(Records for the task Opens)
(** ** C6: when a load counts as valid *)


(** ** C10: the missing keyword index *)

(** C10, amended: when the entry is valid, the chunks and the embeddings
    load and the pickled vectorizer is missing, [load_from_cache] fits
    the TF-IDF index again on the loaded chunk texts and returns [True]
    with the loaded chunks, the loaded embeddings and the new index,
    provided that the fit does not raise; when it raises the load
    returns [False].  With an empty chunk list nothing is fitted and the
    load returns [True]. *)
Theorem load_from_cache_rebuilds_tfidf (fs : gmap string File) now identifier
    (st : Chatbot) chunks rows :
  is_cache_valid S fs now (get_cache_path S identifier) = true ->
  fs !! chunks_file (get_cache_path S identifier) = Some (FChunks chunks) ->
  fs !! embeddings_file (get_cache_path S identifier) = Some (FArray rows) ->
  fs !! vectorizer_file (get_cache_path S identifier) = None ->
  match chunks with
  | [] =>
      load_from_cache S fs now identifier st =
      (Ok true, mkChatbot (pdf_contents st) [] (Some rows)
                          (tfidf_vectorizer st) (tfidf_matrix st))
  | _ :: _ =>
      match fit_transform S (List.map text chunks) with
      | Ok (voc, matrix) =>
          load_from_cache S fs now identifier st =
          (Ok true, mkChatbot (pdf_contents st) chunks (Some rows)
                              (Some (Fitted voc)) (Some matrix))
      | Raise _ => fst (load_from_cache S fs now identifier st) = Ok false
      end
  end.
Proof.
  intros Hv Hc He Hp.
  rewrite (load_from_cache_rebuild S fs now identifier st chunks rows
             Hv Hc He Hp).
  unfold _create_tfidf_index. simpl.
  destruct chunks as [|c cs]; [reflexivity|].
  destruct (fit_transform S _) as [[voc M]|e]; reflexivity.
Qed.

End WithServices.

(** ** Runs on the samples *)

Local Abbreviation toy := (toy_services reliable).

Lemma toy_encode_contract fails i attempt batch rows :
  encode_batch (toy_services fails) i attempt batch = Ok rows ->
  Forall2 toy_embeds batch rows.
Proof.
  simpl. destruct (fails i attempt); [discriminate|]. intros [= <-].
  induction batch; simpl; constructor; auto. reflexivity.
Defined.

Lemma toy_fit_contract fails texts voc matrix :
  fit_transform (toy_services fails) texts = Ok (voc, matrix) ->
  Forall2 (toy_weighs voc) texts matrix.
Proof.
  simpl. unfold toy_fit_transform.
  destruct (8 * length texts <? 20); [discriminate|]. intros [= <- <-].
  induction texts; simpl; constructor; auto. reflexivity.
Defined.

Lemma create_chunks_and_embeddings_all_or_nothing_witness :
  (forall st',
      create_chunks_and_embeddings (toy_services flaky) no_punkt one_document
        = (Ok true, st') ->
      exists E voc M,
        chunk_embeddings st' = Some E /\
        tfidf_vectorizer st' = Some (Fitted voc) /\
        tfidf_matrix st' = Some M /\
        length E = length (text_chunks st') /\
        length M = length (text_chunks st') /\
        Forall2 toy_embeds (List.map text (text_chunks st')) E /\
        Forall2 (toy_weighs voc) (List.map text (text_chunks st')) M) /\
  (batch_exhausted (toy_services flaky) no_punkt (pdf_contents one_document) ->
      fst (create_chunks_and_embeddings (toy_services flaky) no_punkt
             one_document) = Ok false /\
      chunk_embeddings
        (snd (create_chunks_and_embeddings (toy_services flaky) no_punkt
                one_document))
      = chunk_embeddings one_document) /\
  (forall disk extracted (fs : gmap string (File (list Q) unit)) now identifier,
      batch_exhausted (toy_services flaky) no_punkt extracted ->
      snd (initialize_index (toy_services flaky) no_punkt disk extracted fs
             now identifier one_document) = fs).
Proof.
  apply (create_chunks_and_embeddings_all_or_nothing (toy_services flaky)
           toy_embeds toy_weighs no_punkt one_document).
  - apply toy_encode_contract.
  - apply toy_fit_contract.
Defined.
(Records for the task Closes)
Work instruction
Starting with the line that holds "(** ** C10: the missing keyword index *)" and ending with the line that holds "fs !! chunks_file", retype every line in the data above exactly, and nothing else.

Response for this exercise
(** ** C10: the missing keyword index *)

(** C10, amended: when the entry is valid, the chunks and the embeddings
    load and the pickled vectorizer is missing, [load_from_cache] fits
    the TF-IDF index again on the loaded chunk texts and returns [True]
    with the loaded chunks, the loaded embeddings and the new index,
    provided that the fit does not raise; when it raises the load
    returns [False].  With an empty chunk list nothing is fitted and the
    load returns [True]. *)
Theorem load_from_cache_rebuilds_tfidf (fs : gmap string File) now identifier
    (st : Chatbot) chunks rows :
  is_cache_valid S fs now (get_cache_path S identifier) = true ->
  fs !! chunks_file (get_cache_path S identifier) = Some (FChunks chunks) ->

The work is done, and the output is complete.